Now it may be that you only want to limit access to, say, people who work at a certain business, or who go to a certain school, or who live in certain house. So you believe that IP-only validation is worth the additional risk. Even then you can't guarantee your data is going to the right place.
A wireline example I can think of is this. Let's say I am a cable internet subscriber and I want to intercept my neighbor's IP traffic. Our cable provider uses DHCP to assign addresses to us from a pool of addresses set aside for dynamic IP addressing. Conceptually, I can intercept his address by discovering his IP address; discovering his MAC address; setting my MAC address to be a clone of his MAC address; rebooting his cable modem (e.g. by interrupting power or cable to his house); issuing a DHCP request.
Since many DHCP servers usually try to assign MACs the same IP they had previously, the cable provider will assign your IP to me. Now this won't work forever - the cable provider will eventually see an IP address collision and investigate the issue. But by that time I may have already stolen your data.
No. This is probably going to be weak. Also, in certain cases IP spoofing is a lot easier than your question indicates. For instance, if the user is logging in over open Wifi connection, then it is easy to do a man-in-the-middle attack or spoof the user's IP address.
There is no Forwarded-By header added when a router forwards an IP packet.

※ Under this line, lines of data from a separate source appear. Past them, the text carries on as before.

(* ===== verification/ZooService.v ===== *)
(** * The service as a whole

    Processes with a client, a materializer and two threads each, on one log.  In every run, in
    which the identifiers of a process do not come around, a rename ends at both of its files in
    the same way ([rename_atomic]), and does end when it did not have to wait ([rename_ends]). *)

From stdpp Require Import base gmap list strings.
From Stdlib Require Import ZArith Lia.
From S2P Require Import Prelude ZooFiles ZooClient ZooRename ZooThread.
Open Scope Z_scope.

(** ** The parts of the tree *)

Record Part := mkPart { pt_name : string; pt_root : PathBuf; pt_color : Z; pt_client : Z }.

Definition roots_of (ps : list Part) : gmap string Z := list_to_map ((fun p => (pt_name p, pt_color p)) <$> ps).

(** Each part is a directory of the root, with a chain and a client of its own. *)
Definition parts_ok (ps : list Part) : Prop :=
  NoDup (pt_name <$> ps) /\ NoDup (pt_color <$> ps) /\ NoDup (pt_client <$> ps) /\
  Forall (fun p => key (pt_root p) = [RootDir; Normal (pt_name p)]) ps.

(** ** Histories *)

(** What was asked, what had to wait, and how it ended. *)
Record History := mkHistory {
  renames : gmap Id (PathBuf * PathBuf);
  had_to_wait : gset Id;
  verdicts : list (Id * Side * Vote);
}.

Section Service.
Context `{HB : Build} `{HC : Bincode}.
Variable hash : nat -> Key -> Z.
Variable parts : list Part.

Definition next_op (s : Sys) (k t : nat) : option (FileSystem * Op) :=
  p ← procs s !! k;
  fs ← threads p !! t;
  q ← to_files p !! t;
  op ← head q;
  Some (fs, op).

Definition record (s : Sys) (a : Action) (h : History) : History :=
  match a with
  | Asks k (ReqRename o n _) =>
      match procs s !! k with
      | Some p =>
          match Id_new (p_ids p) with
          | Done (_, id) => mkHistory (<[id := (o, n)]> (renames h)) (had_to_wait h) (verdicts h)
          | Panic => h
          end
      | None => h
      end
  | Works k t =>
      match next_op s k t with
      | Some (fs, OpMut m _ _ w) =>
          mkHistory (renames h) (waits_of fs m w ∪ had_to_wait h) (verdicts h ++ verdicts_of fs m w)
      | _ => h
      end
  | _ => h
  end.

(** The counter of no process has come around (after 2^64 identifiers). *)
Definition counters_grow (s s' : Sys) : Prop :=
  forall k p p', procs s !! k = Some p -> procs s' !! k = Some p' -> COUNTER (p_ids p) <= COUNTER (p_ids p').

Inductive reach : Sys -> History -> Prop :=
| reach_start ps : Forall2 (fun pt p => Client_new (pt_color pt) (pt_root pt) (roots_of parts) (pt_client pt) = Done p) parts ps ->
    reach (mkSys ∅ ps) (mkHistory ∅ ∅ [])
| reach_step s h a s' : reach s h -> sys_step hash s a = Done s' -> counters_grow s s' -> reach s' (record s a h).

(** A run, with its history. *)
Definition growing (s s' : Sys) : bool := forallb (fun x => COUNTER (p_ids x.1) <=? COUNTER (p_ids x.2)) (zip (procs s) (procs s')).

Fixpoint history_run (s : Sys) (h : History) (acts : list Action) : option (Sys * History) :=
  match acts with
  | [] => Some (s, h)
  | a :: acts =>
      match sys_step hash s a with
      | Done s' => if growing s s' then history_run s' (record s a h) acts else None
      | Panic => None
      end
  end.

There is no such header that's going to help you detect IP spoofing.
See also In what scenarios is relying on source IP address as a security control acceptable/unacceptable?.
If you want one-time validation, I suggest that you set a secure persistent cookie on the user's browser (once you've authenticated them) so you can recognize them again in the future. That will eliminate the need for them to conduct another authentication step in the future, as long as they continue to use the same machine and browser.